Physical coefficient is an important number that characterizes some physical property of a technical or scientific object under specified conditions. A coefficient also has a scientific reference which is the reliance on force.

== Stoichiometric coefficient of a chemical compound ==

To find the coefficient of a chemical compound, you must balance the elements involved in it. For example, water:
H_{2}O.
It just so happens that hydrogen (H) and oxygen (O) are both diatomic molecules, thus we have H_{2} and O_{2}. To form water, one of the O atoms breaks off from the O_{2} molecule and react with the H_{2} compound to form H_{2}O. But, there is one oxygen atom left. It reacts with another H_{2} molecule. Since it took two of each atom to balance the compound, we put the coefficient 2 in front of H_{2}O:
2 H_{2}O.
The total reaction is thus 2 H_{2} + O_{2} → 2 H_{2}O.

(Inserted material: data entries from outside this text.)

(* ===== verification/SampleRunner.v ===== *)
(** * A concrete run

    The fixture of SampleFixture.v run to its end on an empty ledger, by a model with one
    patch and an evaluator whose tests fail on it, and the same run with a budget that refuses the
    model call. *)

From S2P Require Import Prelude Order Loop Effects PyStr Files Descriptors Float64 Json Text Patch Hash Datetime Fields.
From S2P Require Import Usage Budget Models Specs LocalEvaluation Protocol Replay SampleRun Sqlite EventStore SampleLedger StoreGrowth.
From S2P Require Import Artifacts ArtifactFacts Fixture SampleFixture Integrity SampleStore Coordinator CoordinatorFacts.
From S2P Require Import Maintenance MaintenanceFacts Recovery RecoveryFacts Runner RunnerFacts.

Local Open Scope Z_scope.

Definition sample_model (id : string) : ModelClient :=
  {| model_id := id; maximum_usage := scripted_usage 64 64;
     propose_patch := λ _, mret {| mo_patch := utf8_encode "diff"; mo_usage := scripted_usage 24 16;
                                   mo_returned_model := id |} |}.

Definition sample_evaluator : Evaluator :=
  {| evaluator_identity := "evaluator-1"; environment_digest := "sha256:" +:+ zeros 64;
     evaluate := λ spec _ _, mret
       {| lr_task_id := sp_task_id spec; lr_status := TESTS_FAILED; exit_code := Some 1; stdout := "ok"; lr_stderr := "";
          output_truncated := false; execution := []; raw_candidate_stdout := None; raw_scorer_stdout := None |} |}.

Definition sample_runner : FixtureRunner := {| state_directory_of := ["state"]; state_directory_identity := (1, 1) |}.

Definition sample_request_of (limits : option BudgetLimits) : run_request :=
  {| rq_fixture_root := ["fix"]; rq_run_id := "run-1"; rq_code_revision := "abc"; rq_experiment_id := "experiment-0001";
     rq_candidate_id := "scripted-solo-v0"; rq_seed := 0; rq_budget_limits := limits |}.

Definition idle_runner : run_state := {| rn_recovery := idle; rn_ticks := 0 |}.

Lemma idle_runner_sound : sound_process (rc_process (rn_recovery idle_runner)).
Proof. exact idle_sound. Qed.

Definition no_database : WritableLedgers :=
  {| open_existing_writable := λ _ _ _, Err (StoreIntegrityError "database path changed") |}.
Definition fresh_database : EventLedgers := {| open_event_store := λ _ _, Ok empty_store |}.

Abbreviation sample_run limits known :=
  (run (hashing := sample_hashing) (world := fixture_world known) (workspaces := fixture_workspaces)
    (kernel := recovery_kernel) (ledgers := sample_ledgers) (writable := no_database) (stores := fresh_database)
    (model := sample_model "model-1") (evaluator := sample_evaluator) 1 10 sample_runner (sample_request_of limits) idle_runner).

(** The texts the run puts: those of the task, the patch, and those of the evaluation. *)
Definition texts_of (rounds : nat) (known : list (string * list Byte.byte)) : list (string * list Byte.byte) :=
  learn rounds (λ known, machine_of (rc_process (rn_recovery (sample_run None known).2))) known.
Definition run_task_texts : list (string * list Byte.byte) := Eval vm_compute in texts_of 4 [].
Definition run_texts : list (string * list Byte.byte) := Eval vm_compute in texts_of 4 run_task_texts.

(** One token at most is refused. *)
Definition tight_limits : BudgetLimits :=
  {| max_input_tokens := None; max_output_tokens := None; max_total_tokens := Some 1; max_model_calls := Some 1;
     max_model_retries := Some 0; max_tool_calls := Some 0; max_tool_cpu_seconds := None;
     max_container_wall_seconds := None; max_elapsed_seconds := None; max_estimated_cost_usd := None |}.

(** The run ends, failed, and its ledger says so. *)
Lemma run_stands_for_evidence_witness : ∃ res s', sample_run None run_texts = (Ok res, s') ∧
  m_status (rr_manifest res) = FAILED ∧ ∃ d, rc_sessions (rn_recovery s') = [(empty_database, d)] ∧
  _load_manifest_locked (hashing := sample_hashing) d "run-1" = Ok (rr_manifest res).
Proof.
  assert (match (sample_run None run_texts).1 with Ok r => Some (m_status (rr_manifest r)) | Err _ => None end
          = Some FAILED) as H by (vm_compute; reflexivity).
  destruct (sample_run None run_texts) as [[res|e] s'] eqn:E.
  - exists res, s'. split; [reflexivity|]. split.
    + injection H as H. exact H.
    + destruct (run_stands_for_evidence _ _ _ _ _ _ _ idle_runner_sound E) as (l & Hs & t & st & d & [= <-] & -> & Hev & _).
      exists d. split; [exact Hs|]. exact (re_manifest _ _ _ _ Hev).
  - exfalso. discriminate H.
Defined.

(** A refused reservation ends the run; it has had one session, which only extended the
    ledger, and whatever followed left no other. *)
Lemma run_only_extends_witness : ∃ e s' d, sample_run (Some tight_limits) run_task_texts = (Err e, s') ∧
  is_budget_exceeded e = true ∧ rc_sessions (rn_recovery s') = [(empty_database, d)] ∧
  grows (hashing := sample_hashing) empty_database d.
Proof.
  assert ((λ p : result FixtureRunResult * run_state, (match p.1 with Err e => is_budget_exceeded e | Ok _ => false end,
    length (rc_sessions (rn_recovery p.2)))) (sample_run (Some tight_limits) run_task_texts) = (true, 1%nat)) as H
    by (vm_compute; reflexivity).
  destruct (sample_run (Some tight_limits) run_task_texts) as [[res|e] s'] eqn:E; [discriminate H|].
  injection H as He Hn.
  destruct (run_only_extends _ _ _ _ _ _ _ idle_runner_sound E) as (l & Hs & Hran).
  change (rc_sessions (rn_recovery idle_runner) ++ l) with l in Hs. rewrite Hs in Hn.
  destruct Hran as [->|(t & st & d & rest & [= <-] & -> & Hg & _)]; [discriminate Hn|].
  destruct rest; [|discriminate Hn]. exists e, s', d. split; [reflexivity|]. split; [exact He|].
  split; [exact Hs|exact Hg].
Defined.

Definition opened : running := {| rs_store := empty_store; run_created := false; reservation_refused := false |}.
Abbreviation sample_dispatch limits :=
  (until_dispatch (model := sample_model "model") "run-1" sample_manifest sample_reference limits opened).

(** One budget admits the call, the other refuses it. *)
Lemma dispatch_is_recorded_witness :
  (∃ a s', sample_dispatch sample_limits = (Ok a, s') ∧
     recorded "run-1" (scripted_usage 64 64) a (db (rs_store s'))) ∧
  ∃ e s', sample_dispatch tight_limits = (Err e, s') ∧ is_budget_exceeded e = true.
Proof.
  split.
  - destruct (sample_dispatch sample_limits) as [[a|e] s'] eqn:E.
    + exists a, s'. split; [reflexivity|]. exact (dispatch_is_recorded _ _ _ _ opened _ _ eq_refl E).
    + exfalso. apply (f_equal (λ p, is_ok p.1)) in E. vm_compute in E. discriminate E.
  - destruct (sample_dispatch tight_limits) as [[a|e] s'] eqn:E.
    + exfalso. apply (f_equal (λ p, is_ok p.1)) in E. vm_compute in E. discriminate E.
    + exists e, s'. split; [reflexivity|]. assert (reservation_refused s' = true) as Hr.
      { apply (f_equal (λ p, reservation_refused p.2)) in E. vm_compute in E. symmetry. exact E. }
      exact (proj1 (dispatch_is_recorded _ _ _ _ opened _ _ eq_refl E Hr)).
Defined.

==Examples of physical coefficients==
1. Coefficient of thermal expansion (thermodynamics) (dimensionless) - Relates the change in temperature to the change in a material's dimensions.
2. Partition coefficient (K_{D}) (chemistry) - The ratio of concentrations of a compound in two phases of a mixture of two immiscible solvents at equilibrium.
3. Hall coefficient (electrical physics) - Relates a magnetic field applied to an element to the voltage created, the amount of current and the element thickness. It is a characteristic of the material from which the conductor is made.
4. Lift coefficient (C_{L} or C_{Z}) (aerodynamics) (dimensionless) - Relates the lift generated by an airfoil with the dynamic pressure of the fluid flow around the airfoil, and the planform area of the airfoil.
5. Ballistic coefficient (BC) (aerodynamics) (units of kg/m^{2}) - A measure of a body's ability to overcome air resistance in flight. BC is a function of mass, diameter, and drag coefficient.
6. Transmission coefficient (quantum mechanics) (dimensionless) - Represents the probability flux of a transmitted wave relative to that of an incident wave. It is often used to describe the probability of a particle tunnelling through a barrier.
7. Damping factor a.k.a. viscous damping coefficient (Physical Engineering) (units of newton-seconds per meter) - relates a damping force with the velocity of the object whose motion is being dampened.